Mood on the ground in the real economy may not be what the headlines suggest. German American Bank (GABC - Get Report) CEO Mark Schroeder tells me farmers in his districts are starting to put off capital equipment investment amid the trade tensions. Here comes Deere's (DE - Get Report) cautious outlook on August 17. Meanwhile, Bank of Marin (BMRC - Get Report) CEO Russ Colombo hinted to me that commercial and residential real estate in Silicon Valley -- where his bank does a lot of business -- are peaking. Maybe there is something to the FANG stock downdraft.
TheStreet's @ScottGamm will be sitting down with Sonos CEO Patrick Spence following its IPO today. The company arguably isn't off to a good start as a public company. Sonos priced its IPO at $15 a share Wednesday evening, below the expected range of $17 to $19, valuing it around $1.5 billion.
Yours truly will be hopping on the horn with Clorox (CLX - Get Report) CEO Benno Dorer following earnings today. Dorer has done a heck of a job reinventing Clorox -- it will be interesting to see how he leads the company through increasing challenges in the packaged goods industry this year.
Hat tip the @KatherineRoss and @AndersKeitz for an insightful podcast with Lauren Simmons, the youngest female stockbroker (23 years old) to work on the New York Stock Exchange full-time. What were YOU doing at 23 besides sucking down 40 ounces in a parking lot?
On a personal note, appreciate your interaction on Twitter Wednesday on all things Tesla. Our feeds @TheStreet and @BrianSozzi didn't stop with interactions on Tesla, please do keep them coming today.

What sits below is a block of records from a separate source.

(* ===== verification/Md5.v ===== *)
(** MD5 (src/crypto/md5-compress.c, md5.c).

    As for SHA-1: the source's 64 unrolled rounds as statements over the local variables a..d,
    proved equal to the loop of RFC 1321, and the streaming interface. *)

From S2P Require Import Prelude HashStream.

(** * md5-compress.c *)

Module Md5Compress.

Definition F1 (x y z : Z) : Z := Z.lxor z (Z.land x (Z.lxor y z)).
Definition F2 (x y z : Z) : Z := F1 z x y.
Definition F3 (x y z : Z) : Z := Z.lxor (Z.lxor x y) z.
Definition F4 (x y z : Z) : Z := Z.lxor y (Z.lor x (u32 (Z.lnot z))).

(** The local variables, by position in the array of their values. *)
Definition a : nat := 0.
Definition b : nat := 1.
Definition c : nat := 2.
Definition d : nat := 3.

(** "w += f(x, y, z) + data,  w = w<<s | w>>(32-s),  w += x", where the macro's
    "data" is "data[i] + k". *)
Definition ROUND (f : Z -> Z -> Z -> Z) (w x y z i : nat) (k s : Z)
    (data v : list Z) : list Z :=
  let arg := u32 (get data i + k) in
  let v := <[w := u32 (get v w + (f (get v x) (get v y) (get v z) + arg))]> v in
  let v := <[w := Z.lor (u32 (Z.shiftl (get v w) s)) (Z.shiftr (get v w) (32 - s))]> v in
  <[w := u32 (get v w + get v x)]> v.

Definition transformation : list (list Z -> list Z -> list Z) := [
  ROUND F1 a b c d 0 0xd76aa478 7;
  ROUND F1 d a b c 1 0xe8c7b756 12;
  ROUND F1 c d a b 2 0x242070db 17;
  ROUND F1 b c d a 3 0xc1bdceee 22;
  ROUND F1 a b c d 4 0xf57c0faf 7;
  ROUND F1 d a b c 5 0x4787c62a 12;
  ROUND F1 c d a b 6 0xa8304613 17;
  ROUND F1 b c d a 7 0xfd469501 22;
  ROUND F1 a b c d 8 0x698098d8 7;
  ROUND F1 d a b c 9 0x8b44f7af 12;
  ROUND F1 c d a b 10 0xffff5bb1 17;
  ROUND F1 b c d a 11 0x895cd7be 22;
  ROUND F1 a b c d 12 0x6b901122 7;
  ROUND F1 d a b c 13 0xfd987193 12;
  ROUND F1 c d a b 14 0xa679438e 17;
  ROUND F1 b c d a 15 0x49b40821 22;
  ROUND F2 a b c d 1 0xf61e2562 5;
  ROUND F2 d a b c 6 0xc040b340 9;
  ROUND F2 c d a b 11 0x265e5a51 14;
  ROUND F2 b c d a 0 0xe9b6c7aa 20;
  ROUND F2 a b c d 5 0xd62f105d 5;
  ROUND F2 d a b c 10 0x02441453 9;
  ROUND F2 c d a b 15 0xd8a1e681 14;
  ROUND F2 b c d a 4 0xe7d3fbc8 20;
  ROUND F2 a b c d 9 0x21e1cde6 5;
  ROUND F2 d a b c 14 0xc33707d6 9;
  ROUND F2 c d a b 3 0xf4d50d87 14;
  ROUND F2 b c d a 8 0x455a14ed 20;
  ROUND F2 a b c d 13 0xa9e3e905 5;
  ROUND F2 d a b c 2 0xfcefa3f8 9;
  ROUND F2 c d a b 7 0x676f02d9 14;
  ROUND F2 b c d a 12 0x8d2a4c8a 20;
  ROUND F3 a b c d 5 0xfffa3942 4;
  ROUND F3 d a b c 8 0x8771f681 11;
  ROUND F3 c d a b 11 0x6d9d6122 16;
  ROUND F3 b c d a 14 0xfde5380c 23;
  ROUND F3 a b c d 1 0xa4beea44 4;
  ROUND F3 d a b c 4 0x4bdecfa9 11;
  ROUND F3 c d a b 7 0xf6bb4b60 16;
  ROUND F3 b c d a 10 0xbebfbc70 23;
  ROUND F3 a b c d 13 0x289b7ec6 4;
  ROUND F3 d a b c 0 0xeaa127fa 11;
  ROUND F3 c d a b 3 0xd4ef3085 16;
  ROUND F3 b c d a 6 0x04881d05 23;
  ROUND F3 a b c d 9 0xd9d4d039 4;
  ROUND F3 d a b c 12 0xe6db99e5 11;
  ROUND F3 c d a b 15 0x1fa27cf8 16;
  ROUND F3 b c d a 2 0xc4ac5665 23;
  ROUND F4 a b c d 0 0xf4292244 6;
  ROUND F4 d a b c 7 0x432aff97 10;
  ROUND F4 c d a b 14 0xab9423a7 15;
  ROUND F4 b c d a 5 0xfc93a039 21;
  ROUND F4 a b c d 12 0x655b59c3 6;
  ROUND F4 d a b c 3 0x8f0ccc92 10;
  ROUND F4 c d a b 10 0xffeff47d 15;
  ROUND F4 b c d a 1 0x85845dd1 21;
  ROUND F4 a b c d 8 0x6fa87e4f 6;
  ROUND F4 d a b c 15 0xfe2ce6e0 10;
  ROUND F4 c d a b 6 0xa3014314 15;
  ROUND F4 b c d a 13 0x4e0811a1 21;
  ROUND F4 a b c d 4 0xf7537e82 6;
  ROUND F4 d a b c 11 0xbd3af235 10;
  ROUND F4 c d a b 2 0x2ad7d2bb 15;
  ROUND F4 b c d a 9 0xeb86d391 21].

Definition _isrcry_md5_compress (state input : list Z) : list Z :=
  let data := map (fun i => LOAD32L input (4 * i)) (seq 0 16) in
  let v := foldl (fun v stmt => stmt data v) (take 4 state) transformation in
  [u32 (get state 0 + get v a); u32 (get state 1 + get v b); u32 (get state 2 + get v c);
   u32 (get state 3 + get v d)].

End Md5Compress.

(** * md5.c *)

Definition MD5_DIGEST_SIZE : nat := 16.

Definition md5_iv : list Z := [0x67452301; 0xefcdab89; 0x98badcfe; 0x10325476].

Definition md5_init (ctx : md_ctx) : md_ctx := mk_md md5_iv 0 (block ctx) 0.

Definition md5_update : md_ctx -> list Z -> md_ctx := md_update Md5Compress._isrcry_md5_compress.

(** The two STORE32L of the bit count, the low word first. *)
Definition md5_store_count (bitcount : Z) : list Z :=
  STORE32L (u32 bitcount) ++ STORE32L (u32 (Z.shiftr bitcount 32)).

Definition md5_final : md_ctx -> option (md_ctx * list Z) :=
  md_final Md5Compress._isrcry_md5_compress md5_store_count STORE32L.

Definition _isrcry_md5_desc : isrcry_hash_desc := {|
  h_ctx := md_ctx;
  h_zero := mk_md (replicate 4 0) 0 (replicate 64 0) 0;
  h_init := md5_init;
  h_update := md5_update;
  h_final := md5_final;
  h_block_size := DATA_SIZE;
  h_digest_size := MD5_DIGEST_SIZE
|}.

(** * RFC 1321 *)

Module Rfc1321.

Definition not32 (x : Z) : Z := u32 (Z.lnot x).
Definition F (x y z : Z) : Z := Z.lor (Z.land x y) (Z.land (not32 x) z).
Definition G (x y z : Z) : Z := Z.lor (Z.land x z) (Z.land y (not32 z)).
Definition H (x y z : Z) : Z := Z.lxor x (Z.lxor y z).
Definition I (x y z : Z) : Z := Z.lxor y (Z.lor x (not32 z)).

Definition T : list Z := [
  0xd76aa478; 0xe8c7b756; 0x242070db; 0xc1bdceee; 0xf57c0faf; 0x4787c62a; 0xa8304613;
  0xfd469501; 0x698098d8; 0x8b44f7af; 0xffff5bb1; 0x895cd7be; 0x6b901122; 0xfd987193;
  0xa679438e; 0x49b40821; 0xf61e2562; 0xc040b340; 0x265e5a51; 0xe9b6c7aa; 0xd62f105d;
  0x02441453; 0xd8a1e681; 0xe7d3fbc8; 0x21e1cde6; 0xc33707d6; 0xf4d50d87; 0x455a14ed;
  0xa9e3e905; 0xfcefa3f8; 0x676f02d9; 0x8d2a4c8a; 0xfffa3942; 0x8771f681; 0x6d9d6122;
  0xfde5380c; 0xa4beea44; 0x4bdecfa9; 0xf6bb4b60; 0xbebfbc70; 0x289b7ec6; 0xeaa127fa;
  0xd4ef3085; 0x04881d05; 0xd9d4d039; 0xe6db99e5; 0x1fa27cf8; 0xc4ac5665; 0xf4292244;
  0x432aff97; 0xab9423a7; 0xfc93a039; 0x655b59c3; 0x8f0ccc92; 0xffeff47d; 0x85845dd1;
  0x6fa87e4f; 0xfe2ce6e0; 0xa3014314; 0x4e0811a1; 0xf7537e82; 0xbd3af235; 0x2ad7d2bb; 0xeb86d391].

Definition rotate_left (x s : Z) : Z := Z.lor (u32 (Z.shiftl x s)) (Z.shiftr x (32 - s)).

Definition fn (i : nat) : Z -> Z -> Z -> Z :=
  if decide (i < 16)%nat then F else if decide (i < 32)%nat then G
  else if decide (i < 48)%nat then H else I.

(** The word of the block used in step [i]. *)
Definition word (i : nat) : nat :=
  if decide (i < 16)%nat then i else if decide (i < 32)%nat then ((5 * i + 1) mod 16)%nat
  else if decide (i < 48)%nat then ((3 * i + 5) mod 16)%nat else ((7 * i) mod 16)%nat.

(** The shifts S11 .. S44. *)
Definition shift (i : nat) : Z :=
  get (if decide (i < 16)%nat then [7; 12; 17; 22] else if decide (i < 32)%nat then [5; 9; 14; 20]
       else if decide (i < 48)%nat then [4; 11; 16; 23] else [6; 10; 15; 21]) (i mod 4).

(** "a = b + ((a + F(b,c,d) + X[k] + T[i]) <<< s)", and the roles of the variables move on. *)
Definition step (X v : list Z) (i : nat) : list Z :=
  match v with
  | [a; b; c; d] =>
      [d; u32 (b + rotate_left (u32 (a + fn i b c d + get X (word i) + get T i)) (shift i)); b; c]
  | _ => v
  end.

Definition compress (h block : list Z) : list Z :=
  let X := map (fun i => LOAD32L block (4 * i)) (seq 0 16) in
  zip_with (fun x y => u32 (x + y)) h (foldl (step X) h (seq 0 64)).

Definition md5 : list Z -> list Z := md_hash compress md5_store_count STORE32L md5_iv.

End Rfc1321.

Import Md5Compress Rfc1321.

(** * The unrolled code is the RFC 1321 loop *)

Lemma F1_F x y z : is_u 32 x -> is_u 32 z -> F1 x y z = F x y z.
Proof.
  intros Hx Hz. apply Z.bits_inj'. intros i Hi. unfold F1, F, not32.
  repeat rewrite ?Z.lxor_spec, ?Z.land_spec, ?Z.lor_spec, ?u32_testbit, ?Z.lnot_spec by done.
  case_bool_decide; [by destruct (Z.testbit x i), (Z.testbit y i), (Z.testbit z i)|].
  by rewrite (is_u_testbit 32 x), (is_u_testbit 32 z) by (done || lia).
Qed.

Lemma F2_G x y z : is_u 32 y -> is_u 32 z -> F2 x y z = G x y z.
Proof.
  intros Hy Hz. unfold F2. rewrite F1_F by done. unfold F, G.
  by rewrite (Z.land_comm z x), (Z.land_comm (not32 z) y).
Qed.

Lemma F3_H x y z : F3 x y z = H x y z.
Proof. unfold F3, H. by rewrite Z.lxor_assoc. Qed.

Definition F_of (i : nat) : Z -> Z -> Z -> Z :=
  if decide (i < 16)%nat then F1 else if decide (i < 32)%nat then F2
  else if decide (i < 48)%nat then F3 else F4.

Lemma F_of_fn i x y z : is_u 32 x -> is_u 32 y -> is_u 32 z -> F_of i x y z = fn i x y z.
Proof. intros. unfold F_of, fn. repeat case_decide; auto using F1_F, F2_G, F3_H. Qed.

Local Abbreviation role := (rot_role 4).
Local Abbreviation vars := (rot_vars 4).

(** The statement of step [t]. *)
Definition stmt (t : nat) : list Z -> list Z -> list Z :=
  ROUND (F_of t) (role t 0) (role t 1) (role t 2) (role t 3) (word t) (get T t) (shift t).

Lemma transformation_stmt : transformation = map stmt (seq 0 64).
Proof. reflexivity. Qed.

Definition words4 (v : list Z) : Prop := length v = 4%nat /\ Forall (is_u 32) v.

Lemma words4_inv v : words4 v -> exists a b c d, v = [a; b; c; d] /\
  is_u 32 a /\ is_u 32 b /\ is_u 32 c /\ is_u 32 d.
Proof.
  intros [Hl Hv]. destruct v as [|a [|b [|c [|d [|]]]]]; try discriminate Hl.
  rewrite !Forall_cons in Hv. exists a, b, c, d. by destruct_and! Hv.
Qed.

Lemma words4_step X v t : words4 v -> words4 (step X v t).
Proof.
  intros (a & b & c & d & -> & ?)%words4_inv. split; [done|]. simpl.
  repeat apply Forall_cons_2; try apply Forall_nil_2; try tauto. apply is_u32_u32.
Qed.

Lemma words4_foldl X l v : words4 v -> words4 (foldl (step X) v l).
Proof. revert v. induction l; intros v Hv; simpl; [done|]. auto using words4_step. Qed.

Lemma stmt_step X v t :
  words4 v -> stmt t X (vars t v) = vars (S t) (step X v t).
Proof.
  intros (a & b & c & d & -> & Ha & Hb & Hc & Hd)%words4_inv.
  unfold stmt, ROUND. cbn [step]. unfold rotate_left.
  rewrite (Z.add_comm b). set (arg := u32 (get X (word t) + get T t)).
  replace (u32 (a + fn t b c d + get X (word t) + get T t)) with (u32 (a + (F_of t b c d + arg))).
  2:{ rewrite F_of_fn by done. unfold arg, u32. rewrite Z.add_assoc, Zplus_mod_idemp_r.
      f_equal. lia. }
  generalize (F_of t) arg (shift t). clear arg. intros g arg s.
  rewrite !(rot_role_mod 4 t), (rot_vars_mod 4 t), (rot_vars_S_mod 4 t).
  pose proof (Nat.mod_upper_bound t 4 ltac:(lia)) as Hm.
  destruct (t mod 4)%nat as [|[|[|[|]]]]; [reflexivity..|lia].
Qed.

Lemma transformation_steps X k t v :
  words4 v -> foldl (fun v st => st X v) (vars t v) (map stmt (seq t k))
    = vars (t + k) (foldl (step X) v (seq t k)).
Proof.
  revert t v. induction k as [|k IH]; intros t v Hv; cbn [seq map foldl].
  - by rewrite Nat.add_0_r.
  - rewrite stmt_step, IH by auto using words4_step. f_equal. lia.
Qed.

Lemma md5_compress_eq h b :
  words4 h -> bytes b -> length b = 64%nat ->
  _isrcry_md5_compress h b = compress h b /\ words4 (_isrcry_md5_compress h b).
Proof.
  intros Hh Hb Hl. split.
  - unfold _isrcry_md5_compress, compress. rewrite transformation_stmt.
    set (X := map (fun i => LOAD32L b (4 * i)) (seq 0 16)).
    assert (take 4 h = vars 0 h) as ->.
    { by destruct (words4_inv h Hh) as (?&?&?&?&->&_). }
    rewrite transformation_steps by done. change (0 + 64)%nat with 64%nat.
    destruct (words4_inv _ (words4_foldl X (seq 0 64) h Hh)) as (?&?&?&?&->&_).
    by destruct (words4_inv h Hh) as (?&?&?&?&->&_).
  - unfold _isrcry_md5_compress. generalize (foldl (fun v st => st (map (fun i => LOAD32L b (4 * i))
      (seq 0 16)) v) (take 4 h) transformation). intros v. split; [done|].
    repeat apply Forall_cons_2; auto using is_u32_u32.
Qed.

(** * The descriptor implements MD5 *)

Lemma words4_md5_iv : words4 md5_iv.
Proof. split; [done|]. repeat (apply Forall_cons_2; [by vm_compute|]). apply Forall_nil_2. Qed.

Lemma length_md5_store_count x : length (md5_store_count x) = 8%nat.
Proof. done. Qed.

Lemma bytes_md5_store_count x : bytes (md5_store_count x).
Proof. apply Forall_app. split; apply bytes_STORE32L. Qed.

Lemma md5_md_hash msg : bytes msg ->
  md_hash _isrcry_md5_compress md5_store_count STORE32L md5_iv msg = md5 msg.
Proof.
  apply (md_hash_ext words4); [apply md5_compress_eq|apply bytes_md5_store_count|
    apply words4_md5_iv].
Qed.

Lemma length_md5 msg : length (md5 msg) = 16%nat.
Proof.
  unfold md5, md_hash. rewrite length_concat_map_4 by done.
  rewrite (md_iter_inv (fun h => length h = 4%nat)); [done|done|].
  intros h b Hh. unfold compress. rewrite length_zip_with.
  assert (forall X l v, length v = 4%nat -> length (foldl (step X) v l) = 4%nat) as Hr.
  { induction l as [|t l IH]; intros v Hv; cbn [foldl]; [done|]. apply IH.
    by destruct v as [|? [|? [|? [|? [|]]]]]. }
  rewrite Hr by done. lia.
Qed.

#[global] Program Instance md5_alg : HashAlg _isrcry_md5_desc := {|
  hash_fun := md5;
  hash_wf := fun ctx => length (block ctx) = 64%nat;
  hash_repr := md_repr _isrcry_md5_compress md5_iv
|}.
Next Obligation. done. Qed.
Next Obligation. intros ctx m Hc. apply Hc. Qed.
Next Obligation. intros ctx Hc. by split_and!. Qed.
Next Obligation. intros ctx m buf Hc Hb. by apply md_update_repr. Qed.
Next Obligation.
  intros ctx m Hc.
  destruct (md_final_repr _ md5_store_count STORE32L length_md5_store_count _ _ _ Hc)
    as (c' & Hf & Hl).
  exists c'. split; [|done]. rewrite <- md5_md_hash by apply Hc. exact Hf.
Qed.
Next Obligation. intros m. apply length_md5. Qed.
Next Obligation. intros m. apply bytes_concat_map, bytes_STORE32L. Qed.

(** * Properties *)

(** The unrolled MD5 transformation computes the 64-step loop of RFC 1321, with its word
    order and shifts, on any state of four words and any block of 64 bytes. *)
Theorem md5_compress_rfc1321 h b :
  length h = 4%nat -> Forall (is_u 32) h -> bytes b -> length b = 64%nat ->
  _isrcry_md5_compress h b = compress h b.
Proof. intros Hl Hh Hb Hb'. by apply md5_compress_eq. Qed.

Lemma md5_compress_rfc1321_witness :
  _isrcry_md5_compress md5_iv (replicate 64 7) = compress md5_iv (replicate 64 7).
Proof.
  apply (md5_compress_rfc1321 md5_iv (replicate 64 7)).
  - reflexivity.
  - repeat (apply Forall_cons_2; [by vm_compute|]). apply Forall_nil_2.
  - by apply Forall_replicate.
  - reflexivity.
Defined.

Example md5_abc : md5 [97; 98; 99] =
  [0x90; 0x01; 0x50; 0x98; 0x3c; 0xd2; 0x4f; 0xb0; 0xd6; 0x96; 0x3f; 0x7d; 0x28; 0xe1; 0x7f;
   0x72].
Proof. vm_compute. reflexivity. Qed.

Meanwhile, OMFIF -- an international think tank for central banking and public finance, said Thursday it's appointing Mark Sobel as its U.S. chairman. Sobel represented the U.S. on the International Monetary Fund executive board up to April. He has had a 40-year Treasury career. Of note, he served as Treasury Deputy Assistant Secretary for international monetary and financial policy between 2000 and early 2015.